■ About this exercise
For the listing below, print exactly the lines from the line with "(<[app := n]> limits)" to the line with "match filter (fun", both included, and nothing beyond them.

■ Given records
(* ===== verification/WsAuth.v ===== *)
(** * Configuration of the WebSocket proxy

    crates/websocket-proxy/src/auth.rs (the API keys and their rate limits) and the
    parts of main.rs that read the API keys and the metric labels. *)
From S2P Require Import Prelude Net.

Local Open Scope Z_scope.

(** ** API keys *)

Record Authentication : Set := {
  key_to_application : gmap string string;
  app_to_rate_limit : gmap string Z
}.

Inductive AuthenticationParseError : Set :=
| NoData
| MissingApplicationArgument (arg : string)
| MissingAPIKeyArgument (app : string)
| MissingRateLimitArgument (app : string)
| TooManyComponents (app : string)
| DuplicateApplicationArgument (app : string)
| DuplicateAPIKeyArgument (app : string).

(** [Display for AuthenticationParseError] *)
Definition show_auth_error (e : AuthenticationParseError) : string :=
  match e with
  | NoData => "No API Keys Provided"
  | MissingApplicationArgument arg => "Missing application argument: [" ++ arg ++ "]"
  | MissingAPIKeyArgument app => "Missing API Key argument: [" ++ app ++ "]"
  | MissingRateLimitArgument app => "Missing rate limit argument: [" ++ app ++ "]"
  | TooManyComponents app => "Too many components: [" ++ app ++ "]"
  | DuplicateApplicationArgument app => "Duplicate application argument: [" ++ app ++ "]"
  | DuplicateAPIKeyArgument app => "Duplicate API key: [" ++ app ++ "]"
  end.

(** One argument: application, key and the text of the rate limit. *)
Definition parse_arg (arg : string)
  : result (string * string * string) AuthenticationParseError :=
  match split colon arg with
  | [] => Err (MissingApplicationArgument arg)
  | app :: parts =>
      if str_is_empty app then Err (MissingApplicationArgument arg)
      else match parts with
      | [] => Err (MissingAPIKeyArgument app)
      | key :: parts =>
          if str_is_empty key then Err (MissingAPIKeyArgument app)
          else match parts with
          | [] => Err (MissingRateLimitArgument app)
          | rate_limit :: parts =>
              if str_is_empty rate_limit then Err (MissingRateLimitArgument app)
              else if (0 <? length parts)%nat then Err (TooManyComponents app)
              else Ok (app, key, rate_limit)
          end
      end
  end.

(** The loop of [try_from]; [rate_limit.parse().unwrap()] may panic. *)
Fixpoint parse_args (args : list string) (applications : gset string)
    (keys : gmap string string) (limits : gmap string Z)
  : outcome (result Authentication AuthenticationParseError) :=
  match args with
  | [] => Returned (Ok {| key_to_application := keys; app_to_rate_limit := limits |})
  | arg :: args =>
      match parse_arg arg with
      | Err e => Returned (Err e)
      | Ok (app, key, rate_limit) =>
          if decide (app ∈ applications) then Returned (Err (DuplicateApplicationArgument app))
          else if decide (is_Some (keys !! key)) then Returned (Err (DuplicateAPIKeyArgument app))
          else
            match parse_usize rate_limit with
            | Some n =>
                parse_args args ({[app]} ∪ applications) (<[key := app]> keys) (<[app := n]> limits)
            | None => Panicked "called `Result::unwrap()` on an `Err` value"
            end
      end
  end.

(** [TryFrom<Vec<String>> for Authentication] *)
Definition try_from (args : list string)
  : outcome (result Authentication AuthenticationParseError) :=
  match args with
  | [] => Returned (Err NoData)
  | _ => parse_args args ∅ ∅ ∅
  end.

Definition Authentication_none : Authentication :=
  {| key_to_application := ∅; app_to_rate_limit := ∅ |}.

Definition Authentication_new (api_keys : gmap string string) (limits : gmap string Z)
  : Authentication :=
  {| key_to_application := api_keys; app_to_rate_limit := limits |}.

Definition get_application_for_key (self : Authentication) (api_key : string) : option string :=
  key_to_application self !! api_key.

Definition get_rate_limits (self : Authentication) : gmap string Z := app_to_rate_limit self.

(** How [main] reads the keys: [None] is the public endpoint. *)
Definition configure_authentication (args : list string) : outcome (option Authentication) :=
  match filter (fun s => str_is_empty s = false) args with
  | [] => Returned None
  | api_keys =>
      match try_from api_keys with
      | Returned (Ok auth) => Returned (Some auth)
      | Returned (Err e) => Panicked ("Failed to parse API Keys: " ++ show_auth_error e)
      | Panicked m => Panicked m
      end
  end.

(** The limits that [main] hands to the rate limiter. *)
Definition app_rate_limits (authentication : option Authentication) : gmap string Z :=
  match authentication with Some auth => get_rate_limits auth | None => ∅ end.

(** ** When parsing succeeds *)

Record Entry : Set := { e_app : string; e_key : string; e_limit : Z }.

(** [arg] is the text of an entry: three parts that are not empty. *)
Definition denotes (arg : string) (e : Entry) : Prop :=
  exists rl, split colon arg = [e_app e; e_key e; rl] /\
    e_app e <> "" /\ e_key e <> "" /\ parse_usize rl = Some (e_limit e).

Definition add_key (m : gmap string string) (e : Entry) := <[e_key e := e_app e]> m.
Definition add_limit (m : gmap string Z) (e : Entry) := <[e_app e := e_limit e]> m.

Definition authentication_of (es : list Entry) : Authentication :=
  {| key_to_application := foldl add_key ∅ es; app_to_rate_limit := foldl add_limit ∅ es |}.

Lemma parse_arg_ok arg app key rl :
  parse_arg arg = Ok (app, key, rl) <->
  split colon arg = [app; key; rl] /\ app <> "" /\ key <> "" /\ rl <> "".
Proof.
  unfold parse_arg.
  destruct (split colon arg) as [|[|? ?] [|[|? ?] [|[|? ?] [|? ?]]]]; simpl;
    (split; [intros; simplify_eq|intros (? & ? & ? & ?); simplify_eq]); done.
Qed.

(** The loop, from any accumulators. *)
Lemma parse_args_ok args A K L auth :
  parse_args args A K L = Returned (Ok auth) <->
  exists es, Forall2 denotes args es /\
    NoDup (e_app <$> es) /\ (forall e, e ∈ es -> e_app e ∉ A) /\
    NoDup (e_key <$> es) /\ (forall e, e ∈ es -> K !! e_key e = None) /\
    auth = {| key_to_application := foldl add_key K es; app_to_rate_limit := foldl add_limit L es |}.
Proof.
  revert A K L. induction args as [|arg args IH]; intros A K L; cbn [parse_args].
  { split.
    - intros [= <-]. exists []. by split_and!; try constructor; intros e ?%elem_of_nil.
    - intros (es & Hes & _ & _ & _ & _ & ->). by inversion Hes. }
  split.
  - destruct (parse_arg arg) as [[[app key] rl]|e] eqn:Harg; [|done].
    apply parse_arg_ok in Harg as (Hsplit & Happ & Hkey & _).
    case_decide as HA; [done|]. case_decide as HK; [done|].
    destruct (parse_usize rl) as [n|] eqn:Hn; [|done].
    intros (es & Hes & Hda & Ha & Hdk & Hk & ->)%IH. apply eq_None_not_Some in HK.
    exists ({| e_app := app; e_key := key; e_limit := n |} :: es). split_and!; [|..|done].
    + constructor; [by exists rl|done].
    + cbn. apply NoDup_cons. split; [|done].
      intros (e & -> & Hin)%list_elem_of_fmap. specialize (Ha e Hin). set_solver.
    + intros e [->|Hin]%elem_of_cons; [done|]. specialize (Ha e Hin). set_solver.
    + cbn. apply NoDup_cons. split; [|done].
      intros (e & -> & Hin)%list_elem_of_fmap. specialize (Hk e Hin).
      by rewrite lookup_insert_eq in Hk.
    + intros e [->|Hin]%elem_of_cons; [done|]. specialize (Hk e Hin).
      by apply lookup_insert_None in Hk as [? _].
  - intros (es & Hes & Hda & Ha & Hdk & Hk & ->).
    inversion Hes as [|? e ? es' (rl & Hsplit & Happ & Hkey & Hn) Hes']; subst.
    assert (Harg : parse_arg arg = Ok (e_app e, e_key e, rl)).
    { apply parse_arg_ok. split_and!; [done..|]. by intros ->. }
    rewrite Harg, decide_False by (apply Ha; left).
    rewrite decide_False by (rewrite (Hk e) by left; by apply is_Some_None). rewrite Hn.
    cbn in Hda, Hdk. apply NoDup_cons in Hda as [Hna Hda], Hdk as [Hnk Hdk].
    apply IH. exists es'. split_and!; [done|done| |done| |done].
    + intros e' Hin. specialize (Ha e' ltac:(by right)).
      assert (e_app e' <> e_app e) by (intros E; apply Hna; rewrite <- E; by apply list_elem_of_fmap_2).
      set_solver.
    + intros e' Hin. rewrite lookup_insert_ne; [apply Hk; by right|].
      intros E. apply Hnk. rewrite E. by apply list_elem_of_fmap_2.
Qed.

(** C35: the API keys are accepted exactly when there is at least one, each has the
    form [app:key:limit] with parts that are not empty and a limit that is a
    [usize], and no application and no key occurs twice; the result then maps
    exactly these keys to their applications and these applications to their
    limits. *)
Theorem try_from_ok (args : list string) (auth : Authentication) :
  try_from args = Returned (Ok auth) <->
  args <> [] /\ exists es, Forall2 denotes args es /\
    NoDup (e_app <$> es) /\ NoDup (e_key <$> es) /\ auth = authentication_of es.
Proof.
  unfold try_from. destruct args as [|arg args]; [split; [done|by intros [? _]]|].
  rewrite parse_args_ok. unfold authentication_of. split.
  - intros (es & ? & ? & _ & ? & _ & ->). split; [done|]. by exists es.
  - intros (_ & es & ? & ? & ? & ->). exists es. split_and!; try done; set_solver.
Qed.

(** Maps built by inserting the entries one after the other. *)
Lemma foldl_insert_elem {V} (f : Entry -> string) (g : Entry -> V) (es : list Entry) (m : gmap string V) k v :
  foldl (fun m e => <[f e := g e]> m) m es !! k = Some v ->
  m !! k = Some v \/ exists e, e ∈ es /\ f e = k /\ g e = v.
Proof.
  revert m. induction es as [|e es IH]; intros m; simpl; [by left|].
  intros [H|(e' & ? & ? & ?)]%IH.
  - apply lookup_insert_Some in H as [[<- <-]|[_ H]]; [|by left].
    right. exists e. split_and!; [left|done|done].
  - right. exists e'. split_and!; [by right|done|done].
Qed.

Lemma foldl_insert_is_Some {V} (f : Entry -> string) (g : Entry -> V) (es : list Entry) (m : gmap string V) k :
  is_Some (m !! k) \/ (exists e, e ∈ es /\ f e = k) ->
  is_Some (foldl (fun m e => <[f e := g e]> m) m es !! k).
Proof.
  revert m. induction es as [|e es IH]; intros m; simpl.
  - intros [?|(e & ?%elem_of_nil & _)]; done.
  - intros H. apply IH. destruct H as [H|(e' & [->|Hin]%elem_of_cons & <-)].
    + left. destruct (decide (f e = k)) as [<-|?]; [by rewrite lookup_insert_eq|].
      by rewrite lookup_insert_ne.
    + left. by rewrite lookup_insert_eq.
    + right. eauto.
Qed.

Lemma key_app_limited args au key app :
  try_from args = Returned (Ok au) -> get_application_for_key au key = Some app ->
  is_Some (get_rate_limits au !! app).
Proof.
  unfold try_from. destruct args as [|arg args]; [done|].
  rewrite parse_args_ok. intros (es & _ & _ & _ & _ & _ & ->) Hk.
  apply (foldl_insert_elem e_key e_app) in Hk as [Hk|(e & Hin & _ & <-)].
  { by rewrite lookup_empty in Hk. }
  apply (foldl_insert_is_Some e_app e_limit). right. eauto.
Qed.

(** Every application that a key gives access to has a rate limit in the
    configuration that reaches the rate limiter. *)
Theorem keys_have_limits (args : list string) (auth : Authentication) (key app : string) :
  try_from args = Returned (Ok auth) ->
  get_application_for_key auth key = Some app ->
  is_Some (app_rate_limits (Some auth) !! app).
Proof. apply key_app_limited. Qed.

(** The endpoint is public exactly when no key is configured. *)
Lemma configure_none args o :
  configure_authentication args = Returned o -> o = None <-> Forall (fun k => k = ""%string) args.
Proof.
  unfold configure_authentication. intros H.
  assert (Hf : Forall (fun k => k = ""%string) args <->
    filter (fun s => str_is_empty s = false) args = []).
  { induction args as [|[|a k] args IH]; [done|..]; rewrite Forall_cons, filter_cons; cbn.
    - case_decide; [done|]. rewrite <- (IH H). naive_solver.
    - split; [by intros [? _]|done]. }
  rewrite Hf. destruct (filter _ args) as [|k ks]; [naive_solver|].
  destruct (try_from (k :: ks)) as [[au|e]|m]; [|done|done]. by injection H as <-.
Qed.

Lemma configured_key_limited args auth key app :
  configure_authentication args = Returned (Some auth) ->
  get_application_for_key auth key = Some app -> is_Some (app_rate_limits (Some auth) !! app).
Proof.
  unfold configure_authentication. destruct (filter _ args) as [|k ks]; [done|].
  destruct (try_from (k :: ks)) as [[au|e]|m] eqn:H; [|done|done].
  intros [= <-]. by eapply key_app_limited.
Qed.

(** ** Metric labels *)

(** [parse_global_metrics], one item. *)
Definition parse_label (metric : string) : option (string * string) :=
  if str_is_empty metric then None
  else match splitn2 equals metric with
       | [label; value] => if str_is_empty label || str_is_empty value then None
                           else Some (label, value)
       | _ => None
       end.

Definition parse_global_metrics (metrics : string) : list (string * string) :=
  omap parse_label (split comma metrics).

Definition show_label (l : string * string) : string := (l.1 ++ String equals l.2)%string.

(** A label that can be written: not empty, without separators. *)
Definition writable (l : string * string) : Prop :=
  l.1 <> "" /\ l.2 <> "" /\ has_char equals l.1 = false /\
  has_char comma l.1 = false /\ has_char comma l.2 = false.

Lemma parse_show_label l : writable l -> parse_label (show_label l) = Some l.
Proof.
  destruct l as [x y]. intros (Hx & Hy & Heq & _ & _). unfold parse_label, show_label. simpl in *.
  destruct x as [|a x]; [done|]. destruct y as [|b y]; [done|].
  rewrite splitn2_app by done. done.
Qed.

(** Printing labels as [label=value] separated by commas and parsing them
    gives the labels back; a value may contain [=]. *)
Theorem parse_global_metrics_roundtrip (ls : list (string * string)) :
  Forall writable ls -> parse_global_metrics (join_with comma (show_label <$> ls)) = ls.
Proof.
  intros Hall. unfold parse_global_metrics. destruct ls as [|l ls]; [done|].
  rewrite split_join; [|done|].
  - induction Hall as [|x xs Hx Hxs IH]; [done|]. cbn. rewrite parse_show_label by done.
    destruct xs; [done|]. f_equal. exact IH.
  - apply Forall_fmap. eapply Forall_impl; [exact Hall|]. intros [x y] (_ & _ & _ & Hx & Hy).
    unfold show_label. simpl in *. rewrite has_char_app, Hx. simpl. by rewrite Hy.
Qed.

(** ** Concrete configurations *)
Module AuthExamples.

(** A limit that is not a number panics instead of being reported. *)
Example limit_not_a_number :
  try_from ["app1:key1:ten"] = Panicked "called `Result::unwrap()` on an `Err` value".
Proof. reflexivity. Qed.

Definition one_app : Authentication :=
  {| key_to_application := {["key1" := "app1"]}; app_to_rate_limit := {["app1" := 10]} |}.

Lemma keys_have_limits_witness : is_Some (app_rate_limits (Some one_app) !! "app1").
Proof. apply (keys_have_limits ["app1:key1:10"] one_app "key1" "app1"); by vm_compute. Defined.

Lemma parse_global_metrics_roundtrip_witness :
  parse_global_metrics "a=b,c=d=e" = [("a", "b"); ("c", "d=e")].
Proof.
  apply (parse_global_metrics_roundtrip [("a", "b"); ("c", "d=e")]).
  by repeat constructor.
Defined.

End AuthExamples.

■ Problem solution
                parse_args args ({[app]} ∪ applications) (<[key := app]> keys) (<[app := n]> limits)
            | None => Panicked "called `Result::unwrap()` on an `Err` value"
            end
      end
  end.

(** [TryFrom<Vec<String>> for Authentication] *)
Definition try_from (args : list string)
  : outcome (result Authentication AuthenticationParseError) :=
  match args with
  | [] => Returned (Err NoData)
  | _ => parse_args args ∅ ∅ ∅
  end.

Definition Authentication_none : Authentication :=
  {| key_to_application := ∅; app_to_rate_limit := ∅ |}.

Definition Authentication_new (api_keys : gmap string string) (limits : gmap string Z)
  : Authentication :=
  {| key_to_application := api_keys; app_to_rate_limit := limits |}.

Definition get_application_for_key (self : Authentication) (api_key : string) : option string :=
  key_to_application self !! api_key.

Definition get_rate_limits (self : Authentication) : gmap string Z := app_to_rate_limit self.

(** How [main] reads the keys: [None] is the public endpoint. *)
Definition configure_authentication (args : list string) : outcome (option Authentication) :=
  match filter (fun s => str_is_empty s = false) args with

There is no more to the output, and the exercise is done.